┌─ SUPPLIED MATERIAL
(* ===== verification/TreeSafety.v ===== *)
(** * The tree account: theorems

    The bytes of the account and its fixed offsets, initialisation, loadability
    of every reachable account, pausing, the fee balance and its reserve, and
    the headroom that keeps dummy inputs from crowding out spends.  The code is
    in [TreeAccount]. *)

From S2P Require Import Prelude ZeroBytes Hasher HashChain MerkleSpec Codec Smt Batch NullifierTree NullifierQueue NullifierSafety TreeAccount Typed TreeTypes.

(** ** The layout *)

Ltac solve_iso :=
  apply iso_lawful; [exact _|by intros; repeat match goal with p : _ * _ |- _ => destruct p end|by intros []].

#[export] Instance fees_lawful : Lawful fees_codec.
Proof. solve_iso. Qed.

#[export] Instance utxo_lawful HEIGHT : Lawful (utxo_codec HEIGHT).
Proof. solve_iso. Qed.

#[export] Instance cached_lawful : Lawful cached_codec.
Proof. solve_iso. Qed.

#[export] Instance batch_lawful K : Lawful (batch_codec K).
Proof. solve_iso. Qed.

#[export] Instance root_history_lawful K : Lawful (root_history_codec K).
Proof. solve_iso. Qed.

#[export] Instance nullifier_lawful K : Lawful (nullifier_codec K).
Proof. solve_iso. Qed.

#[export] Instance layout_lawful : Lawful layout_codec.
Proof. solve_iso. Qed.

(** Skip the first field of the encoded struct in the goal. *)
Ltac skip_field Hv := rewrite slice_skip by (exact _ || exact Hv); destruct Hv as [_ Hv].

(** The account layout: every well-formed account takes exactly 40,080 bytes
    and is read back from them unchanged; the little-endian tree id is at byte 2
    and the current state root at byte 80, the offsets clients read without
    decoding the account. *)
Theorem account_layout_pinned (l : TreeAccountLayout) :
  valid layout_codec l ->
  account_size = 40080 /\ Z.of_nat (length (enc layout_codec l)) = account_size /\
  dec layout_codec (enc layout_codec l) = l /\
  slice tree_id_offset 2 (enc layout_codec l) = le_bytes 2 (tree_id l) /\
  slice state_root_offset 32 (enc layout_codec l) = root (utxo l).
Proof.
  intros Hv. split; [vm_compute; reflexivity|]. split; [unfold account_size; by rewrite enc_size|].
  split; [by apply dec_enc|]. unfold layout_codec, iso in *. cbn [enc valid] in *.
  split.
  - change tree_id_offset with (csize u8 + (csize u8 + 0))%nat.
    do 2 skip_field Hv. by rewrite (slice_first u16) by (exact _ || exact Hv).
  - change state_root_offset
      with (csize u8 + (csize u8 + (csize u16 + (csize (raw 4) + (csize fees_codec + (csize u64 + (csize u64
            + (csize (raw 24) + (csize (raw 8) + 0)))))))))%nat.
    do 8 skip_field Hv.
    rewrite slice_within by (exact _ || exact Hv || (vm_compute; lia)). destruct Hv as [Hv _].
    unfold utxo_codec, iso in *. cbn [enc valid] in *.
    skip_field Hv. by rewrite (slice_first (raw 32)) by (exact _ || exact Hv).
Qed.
└─
┌─ SUPPLIED MATERIAL
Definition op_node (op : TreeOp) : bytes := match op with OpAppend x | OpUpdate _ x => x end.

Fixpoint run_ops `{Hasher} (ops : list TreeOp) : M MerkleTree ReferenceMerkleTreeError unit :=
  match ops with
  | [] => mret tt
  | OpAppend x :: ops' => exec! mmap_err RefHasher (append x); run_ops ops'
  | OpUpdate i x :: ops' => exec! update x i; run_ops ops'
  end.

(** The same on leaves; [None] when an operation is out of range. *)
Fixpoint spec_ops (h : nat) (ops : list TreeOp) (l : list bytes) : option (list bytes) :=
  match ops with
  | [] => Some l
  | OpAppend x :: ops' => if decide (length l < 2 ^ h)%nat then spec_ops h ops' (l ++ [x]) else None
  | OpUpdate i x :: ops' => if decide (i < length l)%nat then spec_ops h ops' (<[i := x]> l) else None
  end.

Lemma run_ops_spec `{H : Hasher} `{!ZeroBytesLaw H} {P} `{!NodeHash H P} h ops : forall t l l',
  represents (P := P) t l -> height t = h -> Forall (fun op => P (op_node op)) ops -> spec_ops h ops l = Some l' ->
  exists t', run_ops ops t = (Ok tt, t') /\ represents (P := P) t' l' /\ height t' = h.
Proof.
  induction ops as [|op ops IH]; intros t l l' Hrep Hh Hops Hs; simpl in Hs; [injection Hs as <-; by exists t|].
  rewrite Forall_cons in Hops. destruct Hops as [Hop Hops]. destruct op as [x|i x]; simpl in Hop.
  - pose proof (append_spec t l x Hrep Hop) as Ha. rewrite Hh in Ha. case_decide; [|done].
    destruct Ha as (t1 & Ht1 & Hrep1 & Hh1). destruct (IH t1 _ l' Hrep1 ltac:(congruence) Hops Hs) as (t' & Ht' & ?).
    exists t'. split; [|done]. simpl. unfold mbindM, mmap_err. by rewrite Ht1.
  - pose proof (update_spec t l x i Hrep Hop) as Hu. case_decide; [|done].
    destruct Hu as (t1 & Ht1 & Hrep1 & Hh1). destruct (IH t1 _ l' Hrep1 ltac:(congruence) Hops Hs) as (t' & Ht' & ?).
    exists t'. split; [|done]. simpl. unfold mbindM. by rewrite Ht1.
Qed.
└─
__TASK INSTRUCTIONS__. Report every line of the data above that contains the string "else" by copying it in full.

__PROBLEM SOLUTION__.
  | OpAppend x :: ops' => if decide (length l < 2 ^ h)%nat then spec_ops h ops' (l ++ [x]) else None
  | OpUpdate i x :: ops' => if decide (i < length l)%nat then spec_ops h ops' (<[i := x]> l) else None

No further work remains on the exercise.